Lemma setup_kept ifd ofd :
  match setup cfg os ifd ofd start_state with
  | Ok _ s => buffers_kept cfg s
  | Exit _ s => each_free live (trace s)
  end.
Proof.
  pose proof (setup_state cfg os ifd ofd) as H.
  pose proof (setup_counted cfg os ifd ofd) as Hc.
  destruct (setup cfg os ifd ofd start_state) as [[] s|].
  - destruct H as (qi & qo & c & -> & Li & Fi & Lo & Fo).
    split; [exact Hc|]. split; [|apply each_free_nil].
    intros p. cbn. rewrite (holds_free p qi Fi), (holds_free p qo Fo).
    reflexivity.
  - rewrite H. apply each_free_nil.
Qed.

Lemma run_kept ifd ofd n :
  each_free live (trace (final_state (run cfg os ifd ofd n))).
Proof.
  unfold run. unfold bind at 1.
  pose proof (setup_kept ifd ofd) as H0.
  destruct (setup cfg os ifd ofd start_state) as [[] s0|]; [|exact H0].
  pose proof (main_loop_kept n s0 H0) as H1.
  destruct (main_loop cfg os n s0) as [[] s1|]; [apply H1 | exact H1].
Qed.

End Ownership.

(** X3.  In every run, whether it is still going, has returned or was
    ended by an error, each call of [free] is given a pointer that
    [posix_memalign] has handed out more often than [free] has taken it
    before: no pointer is released that is not allocated, none twice. *)
Theorem free_takes_an_allocated_buffer cfg os ifd ofd n pre p post :
  trace (final_state (run cfg os ifd ofd n)) = pre ++ EvFree p :: post ->
  count (is_release_of p) pre < count (is_alloc_of p) pre.
Proof. intros H. exact (run_kept cfg os ifd ofd n pre p post H). Qed.

(** ** How the process ends *)

Lemma fails_ret {A} (a : A) : fails (ret a).
Proof. intros s c s' H. discriminate H. Qed.

Lemma fails_bind {A B} (m : M A) (k : A -> M B) :
  fails m -> (forall a, fails (k a)) -> fails (bind m k).
Proof.
  intros Hm Hk s c s'. unfold bind.
  destruct (m s) as [a s1|c1 s1] eqn:E.
  - apply Hk.
  - intros [= <- <-]. exact (Hm _ _ _ E).
Qed.

Lemma fails_for_loop body n :
  (forall i, fails (body i)) -> forall i, fails (for_loop n i body).
Proof.
  intros Hb. induction n as [|n IH]; intros i; simpl.
  - apply fails_ret.
  - apply fails_bind; [apply Hb | intros _; apply IH].
Qed.

Section Ends.
Context (cfg : config) (os : nat -> Z).

Ltac exit_code :=
  let H := fresh in
  intros H; first [discriminate H | injection H as <- <-; reflexivity].

Lemma ique_visit_fails i : fails (ique_visit cfg os i).
Proof.
  intros s c s'. unfold_sched. cbn.
  repeat step; exit_code.
Qed.

Lemma oque_scan_fails i fuel : fails (oque_scan cfg os fuel i).
Proof.
  induction fuel as [|fuel IH]; intros s c s'; [discriminate|].
  simpl. unfold_sched. cbn.
  destruct (Nat.ltb_spec (j s) (imaxqsize cfg)); [|discriminate].
  repeat step; try exit_code; apply IH.
Qed.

YOUR ASSIGNMENT:
Transcribe, exactly and without additions, the lines of the records above, beginning with the line that contains "reflexivity." and ending with the line that contains "pose proof (setup_kept ifd ofd) as H0.", both included.

RESULT OF THIS EXERCISE:
    reflexivity.
  - rewrite H. apply each_free_nil.
Qed.

Lemma run_kept ifd ofd n :
  each_free live (trace (final_state (run cfg os ifd ofd n))).
Proof.
  unfold run. unfold bind at 1.
  pose proof (setup_kept ifd ofd) as H0.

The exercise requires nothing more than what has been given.